Anyway, back to the title, this isn't supposed to be a dark thing whatsoever. It was more like things that I have always been conscious about but not too much but still, doing something about it might be a good thing considering I'm two years left to go into my thirties. I might still not doing anything after this but I feel like writing and writing have always been my safe place.


Bodyweight


My body weight has been increasing since forever. I've never considered dieting or exercising because for the most part of my life I wasn't exactly fat thanks to my height and stature but now it seems like those can't help me anymore. My cheeks are literally falling out of my hijab lol. Do I hate it? Not exactly. My only problem is that I can't really rock outfits that I think look so cool but won't exactly work if I'm not thin enough. 


It might hurt my chances of getting a guy but these outfits thing is my main issue now. Plus I'm getting older and having some more movements out of my daily life might help me not being a burden when I'm older. I hate being a burden. It makes me anxious.


Skin routine


My acne is acting up, and the mask is just making it worse. I decided to retake Accutane again. Even with the vaccine coming up, there is still a long time for us to spend being vigilant so yeah the mask might stay for a little longer. 


Then I also realized that I have a really bad habit at skincare. I mean I do them but for the most part of it, I still pick at my acne, and recently, I have been doing such a good job of not doing my skincare routine. Mostly because it got so discouraging how oily my skin gets afterward and nothing seems to work off my acne. It was taking so long to heal and the mask keeps on ruining the already slowly healing acne. I'm getting better at it though since I change some of the product and limit to three items only. 


Daily routine


I think I need to add a little something to my life. Make it more stable and fulfilling like those aesthetically pleasing "daily routine vlog". Since we are in the Covid-19 season, my current life includes work, fyp, animes, and tv shows. Although I have exactly no problem doing those things as I chilled after a day of work, my soul kinda craves something more. 

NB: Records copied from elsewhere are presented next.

Lemma input_keeps data p : named p -> keeps_name (p_node_id p) (Peer.input data p).
Proof.
  intros Hn. unfold Peer.input. rewrite input_loop_S. cbv zeta. unfold named in Hn.
  destruct (p_transport p) eqn:E.
  - destruct Hn as [pk Hn]. rewrite Hn. by apply input_outbound_keeps.
  - rewrite Hn. by apply input_inbound_keeps.
  - by apply input_ready_keeps.
  - by left.
Qed.
End PeerIdentity.

Section NodeSafe.
Context `{HS : Secp} {Sg : Type} `{HCS : !ChannelSigner Sg}.
Context {K : Type} `{HK : !NodeSigner K Sg} {R : Type} `{HR : !EntropySource R}.
Context `{HO : HashOrder}.
Abbreviation Channel := (Channel (Sg := Sg)).
Abbreviation chan := (stm Channel ChannelError).
Abbreviation Node := (Node (Sg := Sg) (K := K) (R := R)).
Abbreviation node := (stm Node NodeError).
Abbreviation ChannelEntry := (ChannelEntry (Sg := Sg)).

(** ** Channels of a node are channels of the machine *)
Definition lived (c : Channel) : Prop := exists c0, Machine.opened c0 /\ rtc event_step c0 c.
Definition channels_lived (n : Node) : Prop :=
  map_Forall (fun _ (e : ChannelEntry) => lived (ce_channel e)) (n_channels n).

Lemma preserves_of_core (J : Node -> Prop) {A} (m : node A) :
  (forall n n', n_channels n' = n_channels n -> J n -> J n') ->
  (forall n, wp m (fun _ n' => n_channels n' = n_channels n) n) -> preserves J m.
Proof. intros HJ Hm n Hn. eapply wp_mono; [apply Hm|]. cbv beta. intros _ n' H. by apply (HJ n). Qed.

(** The operations on connections leave the channels alone. *)
Lemma random_secret_key_core (n : Node) : wp random_secret_key (fun _ n' => core n' = core n) n.
Proof.
  unfold random_secret_key. revert n. generalize KEY_DRAWS. induction n as [|k IH]; intros n; [done|].
  cbn [random_secret_key_loop]. apply wp_bind. unfold wp at 1, random_bytes.
  destruct (get_random_bytes (n_entropy n)) as [b r].
  destruct (sk_from_slice b); [reflexivity|].
  eapply wp_mono; [apply IH|]. intros o n' H. rewrite H. reflexivity.
Qed.

Lemma receive_bytes_channels id data (n : Node) :
  wp (receive_bytes id data) (fun _ n' => n_channels n' = n_channels n) n.
Proof.
  unfold receive_bytes. apply wp_bind, wp_reads_self; [|done]. intros p Hp. cbv zeta. apply wp_bind.
  unfold wp at 1, on_peer. destruct (n_peers n !! id) as [p'|]; [|done].
  destruct (Peer.input data p') as [[[to_send messages]|e|] q]; [|done|done]. cbn [map_err].
  apply wp_bind, wp_modify, wp_bind, wp_reads_self; [|intros e H; by destruct (expect_not_Err _ _ H)].
  intros q' _. cbv zeta. apply wp_bind. case_match; [|by apply wp_ret, wp_ret].
  case_match; [by apply wp_modify, wp_ret|by apply wp_ret, wp_ret].
Qed.

Lemma connect_channels remote (n : Node) :
  wp (connect_outbound remote) (fun _ n' => n_channels n' = n_channels n) n.
Proof.
  unfold connect_outbound. apply wp_bind. eapply wp_mono; [apply random_secret_key_core|].
  intros [sk|] n1 H; [|by injection H]. apply wp_bind, wp_gets.
  destruct (i_act_one _) as [r i]. apply wp_bind, wp_reads_self; [|by injection H].
  intros act1 _. apply wp_bind, wp_gets, wp_bind, wp_modify, wp_ret. by injection H.
Qed.

Lemma accept_channels (n : Node) : wp accept_inbound (fun _ n' => n_channels n' = n_channels n) n.
Proof.
  unfold accept_inbound. apply wp_bind. eapply wp_mono; [apply random_secret_key_core|].
  intros [sk|] n1 H; [|by injection H]. apply wp_bind, wp_gets. cbv zeta.
  apply wp_bind, wp_gets, wp_bind, wp_modify, wp_ret. by injection H.
Qed.

Lemma channels_lived_closed : closed channels_lived.
Proof.
  assert (Hsame : forall n n', n_channels n' = n_channels n -> channels_lived n -> channels_lived n').
  { intros n n' H. unfold channels_lived. by rewrite H. }
  split; try (intros; by eapply Hsame; [|done]).
  - intros n n' H. apply Hsame. by injection H.
  - intros id data. apply preserves_of_core; [exact Hsame|]. intros n. apply receive_bytes_channels.
  - intros remote n _ Hn. eapply wp_mono; [apply connect_channels|]. cbv beta. intros _ n' H. by eapply Hsame.
  - intros n _ Hn. eapply wp_mono; [apply accept_channels|]. cbv beta. intros _ n' H. by eapply Hsame.
  - intros A id f Hf n Hn. unfold wp, on_channel. destruct (n_channels n !! id) as [e|] eqn:E; [|done].
    specialize (Hf (ce_channel e)). destruct (f (ce_channel e)) as [r c]. cbn [fst snd] in Hf.
    assert (Hn' : r <> Panic -> channels_lived (n <| n_channels := <[id := e <| ce_channel := c |>]> (n_channels n) |>)).
    { intros Hr. apply map_Forall_insert_2; [|exact Hn].
      destruct (Hn id e E) as (c0 & Ho & Hrun). exists c0. split; [done|]. etrans; [exact Hrun|by apply Hf]. }
    destruct r; cbn [map_err]; [by apply Hn'|by apply Hn'|done].
  - intros n id c node_id Ho Hn. apply map_Forall_insert_2; [|exact Hn]. by exists c.
  - intros n id e e' He Hc Hn. apply map_Forall_insert_2; [|exact Hn]. rewrite Hc. by apply (Hn id e).
  - intros n id Hn. by apply map_Forall_delete.
  - intros n old new e e' He Hc Hn. apply map_Forall_insert_2; [|by apply map_Forall_delete].
    rewrite Hc. by apply (Hn old e).
Qed.

(** A history of events either stays within the numbers of the protocol, and
    is a run of the machine, or has left them at some point. *)
Definition outlived (c : Channel) : Prop :=
  exists c1 c2, Machine.reachable c1 /\ event_step c1 c2 /\ ~ numbers_fit c2 /\ rtc event_step c2 c.

Lemma lived_reachable c : lived c -> Machine.reachable c \/ outlived c.
Proof.
  intros (c0 & Ho & Hrun). assert (H0 : Machine.reachable c0) by by exists c0.
  clear Ho. induction Hrun as [|c1 c2 c3 Hs Hrest IH]; [by left|].
  destruct (decide (numbers_fit c2)) as [Hf|Hf].
  - apply IH. apply (reachable_steps c1); [done|]. apply rtc_once. destruct Hs as (e & r & Hr & Hp).
    exists e. split; [|done]. by exists r.
  - right. exists c1, c2. done.
Qed.

(** [C15] Whatever a node is fed (bytes of any peers, blocks, commands), each
    channel it stores is a reachable channel of the channel machine, unless it
    has left the 48-bit commitment numbers of the protocol: the node never
    touches a channel but through the channel's operations, so every theorem
    about reachable channels holds of the channels of a node. *)
Theorem node_refines_channel_machine keys entropy config n id e :
  NodeDispatch.reachable keys entropy config n -> n_channels n !! id = Some e ->
  Machine.reachable (ce_channel e) \/ outlived (ce_channel e).
Proof.
  intros Hn He. apply lived_reachable.
  exact (closed_reachable channels_lived channels_lived_closed keys entropy config
    (map_Forall_empty _) n Hn id e He).
Qed.

(** ** The node's own bookkeeping *)
(** The name a connection goes by. *)
Definition peer_name (n : Node) (id : Z) : option bytes :=
  p ← n_peers n !! id; pk ← p_node_id p; Some (pk_serialize pk).

Record node_ok (n : Node) : Prop := {
  (** Connection numbers are handed out once. *)
  ok_next : 1 <= n_next_peer n;
  ok_peers : forall id p, n_peers n !! id = Some p -> id < n_next_peer n /\ named p;
  (** A node id leads to a connection authenticated as that node. *)
  ok_names : forall k id, n_by_node_id n !! k = Some id ->
    id < n_next_peer n /\ (is_Some (n_peers n !! id) -> peer_name n id = Some k);
  ok_invoices : forall h e, n_invoices n !! h = Some e -> preimage_hash (ie_preimage e) = h;
  ok_claimable : forall h v, n_claimable n !! h = Some v -> is_Some (n_invoices n !! h);
  ok_graph : graph_ok (n_graph n) /\ g_chain_hash (n_graph n) = chain_hash (nc_network (n_config n));
}.

Lemma node_ok_core n n' : core n' = core n -> node_ok n -> node_ok n'.
Proof.
  intros H [H1 H2 H3 H4 H5 H6]. injection H as E1 E2 E3 E4 E5 E6 E7 E8 E9.
  split; unfold peer_name in *; rewrite ?E1, ?E3, ?E4, ?E5, ?E7, ?E8, ?E9; done.
Qed.

(** Replacing a connection by one that has at least its name. *)
Lemma node_ok_peer n id p p' :
  n_peers n !! id = Some p -> named p' -> (forall pk, p_node_id p = Some pk -> p_node_id p' = Some pk) ->
  node_ok n -> node_ok (n <| n_peers := <[id := p']> (n_peers n) |>).
Proof.
  intros Hp Hn Hk [H1 H2 H3 H4 H5 H6]. split; [exact H1| | |exact H4|exact H5|exact H6].
  - intros id' q Hq. change (<[id := p']> (n_peers n) !! id' = Some q) in Hq.
    change (id' < n_next_peer n /\ named q). destruct (decide (id = id')) as [<-|Hne].
    + rewrite lookup_insert_eq in Hq. injection Hq as <-. split; [|done]. by apply (H2 id p).
    + rewrite lookup_insert_ne in Hq by done. by apply H2.
  - intros k id' Hk'. destruct (H3 k id' Hk') as [Hlt Hname]. split; [exact Hlt|].
    unfold peer_name in *. change (n_peers (n <| n_peers := <[id := p']> (n_peers n) |>))
      with (<[id := p']> (n_peers n)). destruct (decide (id = id')) as [<-|Hne].
    + intros _. rewrite lookup_insert_eq. cbn. rewrite Hp in Hname. cbn in Hname.
      destruct (p_node_id p) as [pk|]; [|by specialize (Hname ltac:(by eexists))].
      rewrite (Hk pk eq_refl). by apply Hname.
    + rewrite lookup_insert_ne by done. done.
Qed.

(** A fresh connection. *)
Lemma node_ok_fresh n p :
  n_next_peer n < u64_max -> named p -> node_ok n ->
  node_ok (n <| n_next_peer := wrap 64 (n_next_peer n + 1) |>
             <| n_peers := <[n_next_peer n := p]> (n_peers n) |>).
Proof.
  intros Hb Hp [H1 H2 H3 H4 H5 H6].
  assert (Hw : wrap 64 (n_next_peer n + 1) = n_next_peer n + 1).
  { apply wrap_small. unfold uint, u64_max in *. lia. }
  rewrite Hw. split; [cbn; unfold upd; cbn; lia| | |exact H4|exact H5|exact H6].
  - intros id q Hq. change (<[n_next_peer n := p]> (n_peers n) !! id = Some q) in Hq.
    change (id < n_next_peer n + 1 /\ named q). destruct (decide (n_next_peer n = id)) as [<-|Hne].
    + rewrite lookup_insert_eq in Hq. injection Hq as <-. split; [lia|done].
    + rewrite lookup_insert_ne in Hq by done. destruct (H2 id q Hq). split; [lia|done].
  - intros k id Hk. change (n_by_node_id n !! k = Some id) in Hk.
    destruct (H3 k id Hk) as [Hlt Hname].
    split; [change (id < n_next_peer n + 1); lia|]. unfold peer_name in *.
    change (is_Some (<[n_next_peer n := p]> (n_peers n) !! id) ->
      (q ← <[n_next_peer n := p]> (n_peers n) !! id; pk ← p_node_id q; Some (pk_serialize pk)) = Some k).
    by rewrite lookup_insert_ne by lia.
Qed.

It wasn't about having a purpose in life because I have long settled with living a carefree and chill day to day life but I guess a little something more would help me not getting bored easily. I've been feeling good lately since I started my new work so I guess I just wanted to use this energy more.





That was it. It was rather a short list now, doesn't it? Now I'm not sure what's left to say anymore. Although there is one important change I need to do that is simply hurting my ego yet I just have to do it. 


Have you guys ever heard how bitchy Digi is when their users want to change telco? I have experienced it first hand and it was so obnoxious that I vowed not to use them ever again. 


Guess what telco has the most speed in my new place?







p/s - today is supposed to be a chill Sunday but why is it so hot!